= Work instructions =
Repeat exactly the lines below that lie between the line with "x1 = x2 /\ hm_get" and the line with "Lemma draws_key k", counting both of those lines as part of the answer.

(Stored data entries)

(* ===== verification/SimSignal.v ===== *)
(** * SimSignal: what the simulated device reports (src/sim/noise.rs, src/sim/signal.rs)

    Noise streams, and the projections of the simulated state to heartbeats and signals.
    The generator is [rand_chacha]'s and [ln] and [cos] are the platform's: parameters.
    Drawing a sample repeats until the generator gives a number that is not zero; the
    repetition takes fuel, and [None] is running out of it. *)

From Stdlib Require Import ZArith Lia SpecFloat Ascii String.
From stdpp Require Import base tactics numbers list strings.
From S2P Require Import Prelude Float RustStr Signal Config Wire MemoryMonitor ThermalMonitor ComputeMonitor SimClock SimConfig SimExpr SimState.
Local Open Scope string_scope.
Local Open Scope list_scope.
Local Open Scope Z_scope.

(** ** Noise (src/sim/noise.rs) *)

Class Rng := {
  ChaCha8Rng : Type;
  seed_from_u64 : Z -> ChaCha8Rng;
  next_u32 : ChaCha8Rng -> Z * ChaCha8Rng
}.
Class LogCos := { f64_ln : f64 -> f64; f64_cos : f64 -> f64 }.

Definition FNV_OFFSET : Z := 14695981039346656037.
Definition FNV_PRIME : Z := 1099511628211.

(** One byte of the hash, with [wrapping_mul]. *)
Definition fnv_byte (hash byte : Z) : Z := wrap 0 u64_max (Z.lxor hash byte * FNV_PRIME).

Definition to_le_bytes (n : Z) : list Z :=
  map (fun i => Z.land (Z.shiftr n (8 * i)) 255) (seqZ 0 8).
Fixpoint str_bytes (s : string) : list Z :=
  match s with "" => [] | String c s => ascii_code c :: str_bytes s end.

Definition derive_stream_seed (master_seed : Z) (key : string) : Z :=
  fold_left fnv_byte (str_bytes key) (fold_left fnv_byte (to_le_bytes master_seed) FNV_OFFSET).

Section Noise.
Context `{Rng} `{LogCos} (fuel : nat).

(** [f64::consts::TAU]. *)
Definition TAU : f64 := f64_lit 6283185307179586 1000000000000000.

Fixpoint nonzero_u32 (fuel : nat) (rng : ChaCha8Rng) : option (Z * ChaCha8Rng) :=
  match fuel with
  | O => None
  | S fuel =>
      let '(raw, rng) := next_u32 rng in
      if negb (raw =? 0) then Some (raw, rng) else nonzero_u32 fuel rng
  end.

Definition box_muller (rng : ChaCha8Rng) : option (f64 * ChaCha8Rng) :=
  '(raw, rng) ← nonzero_u32 fuel rng;
  let u1 := f64_div (f64_of_Z raw) (f64_of_Z u32_max) in
  let '(raw, rng) := next_u32 rng in
  let u2 := f64_div (f64_of_Z raw) (f64_of_Z u32_max) in
  Some (f64_mul (SFsqrt 53 1024 (f64_mul (f64_lit (-2) 1) (f64_ln u1))) (f64_cos (f64_mul TAU u2)), rng).

Record NoiseRng := { streams : HashMap ChaCha8Rng; master_seed : Z }.
Definition NoiseRng_new (seed : Z) : NoiseRng := {| streams := []; master_seed := seed |}.

Definition gaussian (n : NoiseRng) (seed_key : string) (sigma : f64) : option (f64 * NoiseRng) :=
  if SFeqb sigma f_zero then Some (f_zero, n)
  else
    let rng :=
      match hm_get (streams n) seed_key with
      | Some rng => rng
      | None => seed_from_u64 (derive_stream_seed (master_seed n) seed_key)
      end in
    '(z, rng) ← box_muller rng;
    Some (f64_mul z sigma,
          {| streams := hm_insert (streams n) seed_key rng; master_seed := master_seed n |}).

Definition no_noise (n : NoiseRng) : f64 := f_zero.

(** A run of draws. *)
Fixpoint draws (n : NoiseRng) (keys : list (string * f64)) : option (list f64 * NoiseRng) :=
  match keys with
  | [] => Some ([], n)
  | (key, sigma) :: keys =>
      '(x, n) ← gaussian n key sigma;
      '(xs, n) ← draws n keys;
      Some (x :: xs, n)
  end.

(** ** Projections (src/sim/signal.rs) *)

Inductive ResourceLevel := ResNormal | ResWarning | ResCritical.
Definition to_resource_level (l : Level) : ResourceLevel :=
  match l with Normal => ResNormal | Warning => ResWarning | Critical | Emergency => ResCritical end.

Definition compute_level_from_usage (cpu_pct gpu_pct : f64) : Level :=
  compute_level_from_pcts cpu_pct gpu_pct.

(** A draw when there is a generator, and nothing otherwise. *)
Definition draw (rng : option NoiseRng) (key : string) (sigma : f64)
    : option (f64 * option NoiseRng) :=
  match rng with
  | Some n => '(x, n) ← gaussian n key sigma; Some (x, Some n)
  | None => Some (f_zero, None)
  end.

Definition noise_sigma (field : NoiseSpec -> option f64) (specs : HashMap NoiseSpec) (key : string)
    : f64 :=
  default f_zero (spec ← hm_get specs key; field spec).

Section Derive.
(** Whether integer overflow is checked. *)
Context `{Evalexpr} (oc : bool).

(** [derive_heartbeat]: what is computed from the state is dropped, so that only the draws
    remain; the status is a constant. *)
Definition derive_heartbeat (s : PhysicalState) (engine : EngineStateModel) (cfg : ScenarioConfig)
    (rng : option NoiseRng) : option (EngineMessage * option NoiseRng) :=
  let specs := hb_noise (SimConfig.heartbeat (sc_observation cfg)) in
  '(_, rng) ← draw rng "hb.tps" (noise_sigma sigma specs "throughput_tps");
  '(_, rng) ← draw rng "hb.cpu" (noise_sigma sigma specs "self_cpu_pct");
  Some (Heartbeat {|
    kv_cache_bytes := 1024; kv_cache_budget_bytes := 4096; kv_cache_tokens := 32;
    tbt_ms := f32_lit 125 10; phase := PhaseDecode; Wire.state := EngineRunning |}, rng).

Definition mib (mb : f64) : f64 := f64_mul (f64_mul mb (f64_lit 1024 1)) (f64_lit 1024 1).

Definition derive_memory_signal (s : PhysicalState) (cfg : ScenarioConfig) (rng : option NoiseRng)
    : option (outcome SystemSignal * option NoiseRng) :=
  let total_bytes := f_to_u64 (mib (num s F_device_memory_total_mb)) in
  let specs := sig_noise (obs_memory (SimConfig.signals (sc_observation cfg))) in
  '(noise, rng) ← draw rng "sig.mem" (noise_sigma sigma_mb specs "available_bytes");
  let noise_bytes := f_to_i64 (mib noise) in
  let used_bytes := f_to_i64 (mib (num s F_device_memory_used_mb)) in
  let signal :=
    let! free := arith i64_min i64_max oc (wrap i64_min i64_max total_bytes - used_bytes) in
    let! free := arith i64_min i64_max oc (free + noise_bytes) in
    let available_bytes := Z.max free 0 in
    let available_pct :=
      if 0 <? total_bytes
      then f64_mul (f64_div (f64_of_Z available_bytes) (f64_of_Z total_bytes)) (f64_lit 100 1)
      else f64_lit 100 1 in
    let level := memory_level_from_available_pct available_pct in
    let reclaim :=
      match level with
      | Normal => 0
      | Warning => f_to_u64 (f64_mul (f64_of_Z total_bytes) (f64_lit 5 100))
      | Critical => f_to_u64 (f64_mul (f64_of_Z total_bytes) (f64_lit 10 100))
      | Emergency => f_to_u64 (f64_mul (f64_of_Z total_bytes) (f64_lit 20 100))
      end in
    Return (MemoryPressure level available_bytes total_bytes reclaim) in
  Some (signal, rng).

Definition sim_compute_recommendation (cpu_pct gpu_pct gpu_thermal_c warning_pct : f64)
    : RecommendedBackend * ComputeReason :=
  if level_leb Critical (thermal_level_from_temp_c gpu_thermal_c) then (BackendCpu, GpuBottleneck)
  else compute_recommendation cpu_pct gpu_pct warning_pct.

Definition derive_compute_signal (s : PhysicalState) (cfg : ScenarioConfig) (rng : option NoiseRng)
    : option (SystemSignal * option NoiseRng) :=
  let cpu_usage_pct :=
    f_min (f64_add (num s F_engine_cpu_pct) (num s F_external_cpu_pct)) (f64_lit 100 1) in
  let gpu_usage_pct :=
    f_min (f64_add (num s F_engine_gpu_pct) (num s F_external_gpu_pct)) (f64_lit 100 1) in
  '(noise, rng') ← draw rng "sig.cpu" (f64_lit 5 10);
  let cpu_with_noise :=
    match rng with
    | Some _ => f_clamp (f64_add cpu_usage_pct noise) f_zero (f64_lit 100 1)
    | None => cpu_usage_pct
    end in
  let level := compute_level_from_usage cpu_with_noise gpu_usage_pct in
  let '(recommended_backend, reason) :=
    sim_compute_recommendation cpu_with_noise gpu_usage_pct (num s F_gpu_cluster_thermal_c)
      (cpu_warning_pct default_ComputeMonitorConfig) in
  Some (ComputeGuidance level recommended_backend reason cpu_with_noise gpu_usage_pct, rng').

Definition derive_thermal_signal (s : PhysicalState) (cfg : ScenarioConfig) (rng : option NoiseRng)
    : option (SystemSignal * option NoiseRng) :=
  let specs := sig_noise (obs_thermal (SimConfig.signals (sc_observation cfg))) in
  '(noise_c, rng) ← draw rng "sig.therm"
    (f64_div (noise_sigma sigma_mc specs "temperature_mc") (f64_lit 1000 1));
  let temp_c := f64_add (num s F_thermal_c) noise_c in
  let temperature_mc := f_to_i32 (f64_mul temp_c (f64_lit 1000 1)) in
  let level := thermal_level_from_temp_c temp_c in
  let throttling_active := SFleb (soft_threshold_c (dvfs_cpu (sc_dvfs cfg))) (num s F_thermal_c) in
  let throttle_ratio :=
    if SFltb f_zero (num s F_cpu_max_freq_mhz)
    then f_clamp (f64_div (num s F_cpu_freq_mhz) (num s F_cpu_max_freq_mhz)) f_zero (f64_lit 1 1)
    else f64_lit 1 1 in
  Some (ThermalAlert level temperature_mc throttling_active throttle_ratio, rng).

(** [energy_budgets]: only the baseline is used. *)
Definition BASELINE_MW : Z := 5000.
Definition WARNING_MW : Z := 3000.
Definition CRITICAL_MW : Z := 1500.
Definition EMERGENCY_MW : Z := 500.

Definition derive_energy_signal (s : PhysicalState) (cfg : ScenarioConfig) (rng : option NoiseRng)
    : option (outcome SystemSignal * option NoiseRng) :=
  '(noise, rng) ← draw rng "sig.energy" (f64_lit 100 1);
  let noise_mw := f_to_i32 noise in
  let signal :=
    let! budget := i32_arith oc (BASELINE_MW + noise_mw) in
    let power_budget_mw := Z.max budget 0 in
    let thermal_lv := thermal_level_from_temp_c (num s F_thermal_c) in
    let '(level, reason) :=
      if decide (thermal_lv = Emergency) then (Emergency, ThermalPower)
      else if level_leb Critical thermal_lv then (Critical, ThermalPower)
      else (Normal, NoReason) in
    Return (EnergyConstraint level reason power_budget_mw) in
  Some (signal, rng).

(** The public versions, for tests. *)
Definition derive_memory_signal_pub (s : PhysicalState) (cfg : ScenarioConfig) (rng : option NoiseRng)
    : option (outcome SystemSignal * option NoiseRng) := derive_memory_signal s cfg rng.
Definition derive_compute_signal_pub (s : PhysicalState) (cfg : ScenarioConfig) (rng : option NoiseRng)
    : option (SystemSignal * option NoiseRng) := derive_compute_signal s cfg rng.
Definition derive_thermal_signal_pub (s : PhysicalState) (cfg : ScenarioConfig) (rng : option NoiseRng)
    : option (SystemSignal * option NoiseRng) := derive_thermal_signal s cfg rng.

(** [derive_signal]: [None] inside for the events that are not signals. *)
Definition derive_signal (event : EventKind) (s : PhysicalState) (cfg : ScenarioConfig)
    (rng : option NoiseRng) : option (outcome (option SystemSignal) * option NoiseRng) :=
  match event with
  | EvSignalMemory =>
      '(o, rng) ← derive_memory_signal s cfg rng;
      Some (let! sig := o in Return (Some sig), rng)
  | EvSignalCompute =>
      '(sig, rng) ← derive_compute_signal s cfg rng; Some (Return (Some sig), rng)
  | EvSignalThermal =>
      '(sig, rng) ← derive_thermal_signal s cfg rng; Some (Return (Some sig), rng)
  | EvSignalEnergy =>
      '(o, rng) ← derive_energy_signal s cfg rng;
      Some (let! sig := o in Return (Some sig), rng)
  | _ => Some (Return None, rng)
  end.
End Derive.

(** [maybe_create]. *)
Definition maybe_create `{Evalexpr} (cfg : ScenarioConfig) : option NoiseRng :=
  match sc_rng_seed cfg with Some seed => Some (NoiseRng_new seed) | None => None end.

(** ** Lemmas *)

(** A draw only changes the stream of its own key, and depends on no other. *)
Lemma gaussian_streams n key sigma x n' : gaussian n key sigma = Some (x, n') ->
  master_seed n' = master_seed n /\
  (forall k, k <> key -> hm_get (streams n') k = hm_get (streams n) k).
Proof.
  unfold gaussian. destruct (SFeqb sigma f_zero); [by intros; simplify_eq|].
  destruct (box_muller _) as [[z rng]|]; [|done]. cbn. intros; simplify_eq. cbn.
  split; [done|]. intros k Hk. rewrite hm_insert_get. by destruct (String.eqb_spec key k).
Qed.

Lemma gaussian_same n1 n2 key sigma :
  master_seed n1 = master_seed n2 -> hm_get (streams n1) key = hm_get (streams n2) key ->
  match gaussian n1 key sigma, gaussian n2 key sigma with
  | Some (x1, n1'), Some (x2, n2') =>
      x1 = x2 /\ hm_get (streams n1') key = hm_get (streams n2') key
  | None, None => True
  | _, _ => False
  end.
Proof.
  intros Hm Hs. unfold gaussian. rewrite Hm, Hs. destruct (SFeqb sigma f_zero); [done|].
  destruct (box_muller _) as [[z rng]|]; [|done]. cbn.
  by rewrite !hm_insert_get, String.eqb_refl.
Qed.

Lemma draws_key k keys : forall n1 n2 xs n1',
  master_seed n1 = master_seed n2 -> hm_get (streams n1) k = hm_get (streams n2) k ->
  draws n1 keys = Some (xs, n1') ->
  exists n2', draws n2 (List.filter (fun d => String.eqb d.1 k) keys) =
    Some (map snd (List.filter (fun p => String.eqb p.1.1 k) (zip keys xs)), n2').
Proof.
  induction keys as [|[key sigma] keys IH]; intros n1 n2 xs n1' Hm Hs; cbn [draws].
  { intros [= <- <-]. by eexists. }
  destruct (gaussian n1 key sigma) as [[x m1]|] eqn:Hg; [|done]. cbn.
  destruct (draws m1 keys) as [[ys m1']|] eqn:Hd; [|done]. cbn. intros [= <- <-].
  pose proof (gaussian_streams _ _ _ _ _ Hg) as [Hm1 Hs1]. cbn.
  destruct (String.eqb_spec key k) as [->|Hne].
  - pose proof (gaussian_same n1 n2 k sigma Hm Hs) as Hsame. rewrite Hg in Hsame.
    destruct (gaussian n2 k sigma) as [[x2 m2]|] eqn:Hg2; [|done]. destruct Hsame as [<- Hk].
    pose proof (gaussian_streams _ _ _ _ _ Hg2) as [Hm2 _].
    destruct (IH m1 m2 ys m1') as [n2' Hn2]; [congruence|done|done|].
    exists n2'. cbn [draws]. rewrite Hg2. cbn. rewrite Hn2. done.
  - apply (IH m1 n2 ys m1'); [congruence| |done]. by rewrite Hs1.
Qed.
End Noise.

(** ** Properties *)

(** Noise streams are independent and reproducible.  In any run of draws from a
    generator with a given seed, the samples a key gives are those it gives when it is
    the only one drawn from, so that they depend on the seed, the key and its own draws
    alone, and not on how the draws of other keys are interleaved. *)
Theorem noise_streams_independent `{Rng} `{LogCos} fuel seed k keys xs n :
  draws fuel (NoiseRng_new seed) keys = Some (xs, n) ->
  exists n', draws fuel (NoiseRng_new seed) (List.filter (fun d => String.eqb d.1 k) keys) =
    Some (map snd (List.filter (fun p => String.eqb p.1.1 k) (zip keys xs)), n').
Proof. by apply draws_key. Qed.

#[export] Instance demo_rng : Rng := {|
  ChaCha8Rng := Z;
  seed_from_u64 := fun seed => if Z.even seed then 7 else 8;
  next_u32 := fun x => (x, Z.succ x)
|}.
#[export] Instance demo_logcos : LogCos := {| f64_ln := fun x => SFopp x; f64_cos := fun x => x |}.

Lemma noise_streams_independent_witness :
  exists x y z n n', draws 3 (NoiseRng_new 42)
      [("a", f64_lit 1 1); ("b", f64_lit 2 1); ("a", f64_lit 1 1)] = Some ([x; y; z], n) /\
    draws 3 (NoiseRng_new 42) [("a", f64_lit 1 1); ("a", f64_lit 1 1)] = Some ([x; z], n').
Proof.
  set (keys := [("a", f64_lit 1 1); ("b", f64_lit 2 1); ("a", f64_lit 1 1)]).
  destruct (draws 3 (NoiseRng_new 42) keys) as [[xs n]|] eqn:Hd; [|vm_compute in Hd; discriminate].
  destruct (noise_streams_independent 3 42 "a" keys xs n Hd) as [n' Hn].
  pose proof Hd as Hlen. vm_compute in Hlen. injection Hlen as Hxs _.
  destruct xs as [|x [|y [|z [|? ?]]]]; try discriminate Hxs.
  exists x, y, z, n, n'. split; [reflexivity|exact Hn].
Defined.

= Answer to this exercise =
      x1 = x2 /\ hm_get (streams n1') key = hm_get (streams n2') key
  | None, None => True
  | _, _ => False
  end.
Proof.
  intros Hm Hs. unfold gaussian. rewrite Hm, Hs. destruct (SFeqb sigma f_zero); [done|].
  destruct (box_muller _) as [[z rng]|]; [|done]. cbn.
  by rewrite !hm_insert_get, String.eqb_refl.
Qed.

Lemma draws_key k keys : forall n1 n2 xs n1',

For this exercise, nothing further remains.